From the records below, extract only the lines running from the line with "down, also across the two ends. *)" to the line with "(JS.length l)); [lia |].", both lines included, reproducing them exactly.

↓

(** X2: from an index of the list, one step down followed by one step up
    comes back to the index, and so does one step up followed by one step
    down, also across the two ends. *)
Theorem moveSelection_there_and_back (l : list Entry.t) (i : Z) :
  0 <= i < JS.length l ->
  DashboardData.moveSelection l (DashboardData.moveSelection l i 1) (-1) = i
  /\ DashboardData.moveSelection l (DashboardData.moveSelection l i (-1)) 1 = i.
Proof.
  intros Hi. unfold DashboardData.moveSelection.
  destruct (Z.eqb_spec (JS.length l) 0) as [E | E]; [lia |].
  split.
  - destruct (Z.ltb_spec (i + 1) 0); [lia |].
    destruct (Z.geb_spec (i + 1) (JS.length l)).
    + destruct (Z.ltb_spec (0 + -1) 0); lia.
    + destruct (Z.ltb_spec (i + 1 + -1) 0); [lia |].
      destruct (Z.geb_spec (i + 1 + -1) (JS.length l)); lia.
  - destruct (Z.ltb_spec (i + -1) 0).
    + destruct (Z.ltb_spec (JS.length l - 1 + 1) 0); [lia |].
      destruct (Z.geb_spec (JS.length l - 1 + 1) (JS.length l)); lia.
    + destruct (Z.geb_spec (i + -1) (JS.length l)); [lia |].
      destruct (Z.ltb_spec (i + -1 + 1) 0); [lia |].
      destruct (Z.geb_spec (i + -1 + 1) (JS.length l)); lia.
Qed.

Lemma moveSelection_there_and_back_witness :
  DashboardData.moveSelection Ex.three
    (DashboardData.moveSelection Ex.three 2 1) (-1) = 2
  /\ DashboardData.moveSelection Ex.three
       (DashboardData.moveSelection Ex.three 2 (-1)) 1 = 2.
Proof.
  apply (moveSelection_there_and_back Ex.three 2). unfold JS.length. simpl. lia.
Defined.

Lemma get_In {A : Type} (l : list A) (i : Z) (x : A) :
  JS.get l i = Some x -> In x l.
Proof.
  unfold JS.get. destruct (i <? 0); [discriminate |]. apply nth_error_In.
Qed.

(** X3: whatever [getSelectedPort] returns is an element of the list, and
    on a non-empty list it returns an element for every index that is not
    negative. *)
Theorem getSelectedPort_member (l : list Entry.t) (i : Z) :
  (forall e, DashboardData.getSelectedPort l i = Some e -> In e l)
  /\ (l <> [] -> 0 <= i ->
      exists e, DashboardData.getSelectedPort l i = Some e).
Proof.
  unfold DashboardData.getSelectedPort.
  pose proof (length_nonneg l) as Hl.
  pose proof (length_nil_iff l) as Hnil.
  split.
  - intros e. destruct (JS.length l =? 0); [discriminate |]. apply get_In.
  - intros Hne Hi. destruct (Z.eqb_spec (JS.length l) 0); [tauto |].
    apply get_in_range. lia.
Qed.

Lemma getSelectedPort_member_witness :
  exists e, DashboardData.getSelectedPort Ex.three 9 = Some e.
Proof.
  apply (proj2 (getSelectedPort_member Ex.three 9)); [discriminate | lia].
Defined.

(** X4: clamping the index first never changes the port selected:
    [getSelectedPort] clamps an index past the end the same way as
    [adjustSelectedIndex], and both leave any other index alone. *)
Theorem getSelectedPort_adjusted (l : list Entry.t) (i : Z) :
  DashboardData.getSelectedPort l (DashboardData.adjustSelectedIndex l i)
  = DashboardData.getSelectedPort l i.
Proof.
  unfold DashboardData.getSelectedPort, DashboardData.adjustSelectedIndex.
  pose proof (length_nonneg l) as Hl.
  destruct (Z.eqb_spec (JS.length l) 0); [reflexivity |].
  destruct (Z.geb_spec i (JS.length l)); [| reflexivity].
  f_equal. lia.
Qed.

(* ===================================================================== *)
(** ** Further properties: sorting                                        *)
(* ===================================================================== *)

Lemma sortInsert_perm {A : Type} (compare : A -> A -> Z) (x : A) (l : list A) :
  Permutation (JS.sortInsert compare x l) (x :: l).
Proof.
  induction l as [| y l IH]; simpl; [apply Permutation_refl |].
  destruct (compare x y <=? 0); [apply Permutation_refl |].
  eapply Permutation_trans; [apply perm_skip, IH | apply perm_swap].
Qed.

Lemma sort_perm {A : Type} (compare : A -> A -> Z) (l : list A) :
  Permutation (JS.sort compare l) l.
Proof.
  induction l as [| x l IH]; simpl; [constructor |].
  eapply Permutation_trans; [apply sortInsert_perm | now apply perm_skip].
Qed.

Lemma sort_length {A : Type} (compare : A -> A -> Z) (l : list A) :
  List.length (JS.sort compare l) = List.length l.
Proof. apply Permutation_length, sort_perm. Qed.

(** Sorting by an integer key. *)
Section ByKey.

Variable A : Type.
Variable key : A -> Z.

Let compare (a b : A) : Z := key a - key b.

Lemma sortInsert_sorted (x : A) (l : list A) :
  Spec.ascending key l -> Spec.ascending key (JS.sortInsert compare x l).
Proof.
  unfold Spec.ascending. induction l as [| y l IH]; intros Hs; simpl.
  - repeat constructor.
  - unfold compare at 1. destruct (Z.leb_spec (key x - key y) 0).
    + constructor; [exact Hs | constructor; lia].
    + inversion Hs as [| ? ? Hl Hhd]; subst.
      constructor; [now apply IH |].
      destruct l as [| z l]; simpl.
      * constructor. lia.
      * unfold compare. destruct (Z.leb_spec (key x - key z) 0).
        -- constructor. lia.
        -- inversion Hhd; subst. now constructor.
Qed.

Lemma sort_sorted (l : list A) : Spec.ascending key (JS.sort compare l).
Proof.
  induction l as [| x l IH]; simpl; [constructor | now apply sortInsert_sorted].
Qed.

Lemma sortInsert_stable (k : Z) (x : A) (l : list A) :
  List.filter (fun a => key a =? k) (JS.sortInsert compare x l)
  = List.filter (fun a => key a =? k) (x :: l).
Proof.
  induction l as [| y l IH]; [reflexivity |].
  cbn [JS.sortInsert]. unfold compare at 1.
  destruct (Z.leb_spec (key x - key y) 0); [reflexivity |].
  cbn [List.filter] in *. rewrite IH.
  destruct (Z.eqb_spec (key x) k), (Z.eqb_spec (key y) k); try reflexivity.
  lia.
Qed.

Lemma sort_stable (k : Z) (l : list A) :
  List.filter (fun a => key a =? k) (JS.sort compare l)
  = List.filter (fun a => key a =? k) l.
Proof.
  induction l as [| x l IH]; [reflexivity |].
  cbn [JS.sort fold_right]. fold (JS.sort compare l).
  rewrite sortInsert_stable. cbn [List.filter]. now rewrite IH.
Qed.

Lemma sort_of_sorted (l : list A) :
  Spec.ascending key l -> JS.sort compare l = l.
Proof.
  unfold Spec.ascending. induction l as [| x l IH]; intros Hs; [reflexivity |].
  inversion Hs as [| ? ? Hl Hhd]; subst.
  cbn [JS.sort fold_right]. fold (JS.sort compare l). rewrite (IH Hl).
  destruct l as [| y l]; [reflexivity |].
  cbn [JS.sortInsert]. unfold compare. inversion Hhd; subst.
  destruct (Z.leb_spec (key x - key y) 0); [reflexivity | lia].
Qed.

End ByKey.

Lemma groupHash_withPorts (g : PortGroup.t) (ps : list PortInfo.t) :
  List.length ps = List.length (PortGroup.ports g) ->
  DashboardData.groupHash (DashboardData.withPorts g ps)
  = DashboardData.groupHash g.
Proof.
  intros H. unfold DashboardData.groupHash, DashboardData.withPorts, JS.length.
  cbn. now rewrite H.
Qed.

Lemma sortedGroups_same (compare : PortInfo.t -> PortInfo.t -> Z)
      (groups : list PortGroup.t) :
  let sorted :=
    map (fun g => DashboardData.withPorts g (JS.sort compare (PortGroup.ports g)))
        groups in
  Forall2 Spec.sameGroupUpToOrder sorted groups
  /\ DashboardData.groupsHash sorted = DashboardData.groupsHash groups.
Proof.
  cbv zeta. split.
  - induction groups as [| g groups IH]; simpl; constructor; [| exact IH].
    unfold Spec.sameGroupUpToOrder. cbn. repeat split. apply sort_perm.
  - unfold DashboardData.groupsHash. f_equal. rewrite map_map.
    apply map_ext. intros g. apply groupHash_withPorts, sort_length.
Qed.

(** X5: sorting, interactive or from the command line and by any key,
    keeps every group in place with its id, type and collapse flag and
    only reorders the ports inside it; the cache fingerprint of the
    groups is therefore the same before and after. *)
Theorem applySorting_keeps_groups (localeCompare : string -> string -> Z)
        (groups : list PortGroup.t) :
  (forall sortBy : SortBy,
      Forall2 Spec.sameGroupUpToOrder
              (DashboardData.applySorting localeCompare groups sortBy) groups
      /\ DashboardData.groupsHash
           (DashboardData.applySorting localeCompare groups sortBy)
         = DashboardData.groupsHash groups)
  /\ (forall sortBy : string,
         Forall2 Spec.sameGroupUpToOrder
                 (DashboardData.applyCLISorting localeCompare groups sortBy)
                 groups
         /\ DashboardData.groupsHash
              (DashboardData.applyCLISorting localeCompare groups sortBy)
            = DashboardData.groupsHash groups).
Proof.
  split; intros sortBy.
  - apply (sortedGroups_same (DashboardData.compareBy localeCompare sortBy)).
  - apply (sortedGroups_same (DashboardData.compareCLI localeCompare sortBy)).
Qed.

Lemma sortedGroups_ascending (key : PortInfo.t -> Z)
      (groups : list PortGroup.t) :
  Forall2 (fun g' g =>
             Spec.ascending key (PortGroup.ports g')
             /\ forall v,
                 List.filter (fun p => key p =? v) (PortGroup.ports g')
                 = List.filter (fun p => key p =? v) (PortGroup.ports g))
          (map (fun g =>
                  DashboardData.withPorts g
                    (JS.sort (fun a b => key a - key b) (PortGroup.ports g)))
               groups)
          groups.
Proof.
  induction groups as [| g groups IH]; simpl; constructor; [| exact IH].
  cbn. split; [apply sort_sorted | intros v; apply sort_stable].
Qed.

(** X6: after sorting by port number every group lists its ports in
    ascending port order, and ports with the same number keep the order
    they had; the same holds for sorting by pid. *)
Theorem applySorting_ascending (localeCompare : string -> string -> Z)
        (groups : list PortGroup.t) :
  Forall2 (fun g' g =>
             Spec.ascending PortInfo.port (PortGroup.ports g')
             /\ forall v,
                 List.filter (fun p => PortInfo.port p =? v) (PortGroup.ports g')
                 = List.filter (fun p => PortInfo.port p =? v) (PortGroup.ports g))
          (DashboardData.applySorting localeCompare groups SortPort) groups
  /\ Forall2 (fun g' g =>
                Spec.ascending PortInfo.pid (PortGroup.ports g')
                /\ forall v,
                    List.filter (fun p => PortInfo.pid p =? v) (PortGroup.ports g')
                    = List.filter (fun p => PortInfo.pid p =? v) (PortGroup.ports g))
             (DashboardData.applySorting localeCompare groups SortPid) groups.
Proof.
  split.
  - apply (sortedGroups_ascending PortInfo.port).
  - apply (sortedGroups_ascending PortInfo.pid).
Qed.

Lemma sortedGroups_idempotent (key : PortInfo.t -> Z)
      (groups : list PortGroup.t) :
  let sortAll :=
    map (fun g =>
           DashboardData.withPorts g
             (JS.sort (fun a b => key a - key b) (PortGroup.ports g))) in
  sortAll (sortAll groups) = sortAll groups.
Proof.
  cbv zeta. rewrite map_map. apply map_ext. intros g.
  unfold DashboardData.withPorts. cbn. f_equal.
  apply sort_of_sorted, sort_sorted.
Qed.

↑

Response below:
    down, also across the two ends. *)
Theorem moveSelection_there_and_back (l : list Entry.t) (i : Z) :
  0 <= i < JS.length l ->
  DashboardData.moveSelection l (DashboardData.moveSelection l i 1) (-1) = i
  /\ DashboardData.moveSelection l (DashboardData.moveSelection l i (-1)) 1 = i.
Proof.
  intros Hi. unfold DashboardData.moveSelection.
  destruct (Z.eqb_spec (JS.length l) 0) as [E | E]; [lia |].
  split.
  - destruct (Z.ltb_spec (i + 1) 0); [lia |].
    destruct (Z.geb_spec (i + 1) (JS.length l)).
    + destruct (Z.ltb_spec (0 + -1) 0); lia.
    + destruct (Z.ltb_spec (i + 1 + -1) 0); [lia |].
      destruct (Z.geb_spec (i + 1 + -1) (JS.length l)); lia.
  - destruct (Z.ltb_spec (i + -1) 0).
    + destruct (Z.ltb_spec (JS.length l - 1 + 1) 0); [lia |].
      destruct (Z.geb_spec (JS.length l - 1 + 1) (JS.length l)); lia.
    + destruct (Z.geb_spec (i + -1) (JS.length l)); [lia |].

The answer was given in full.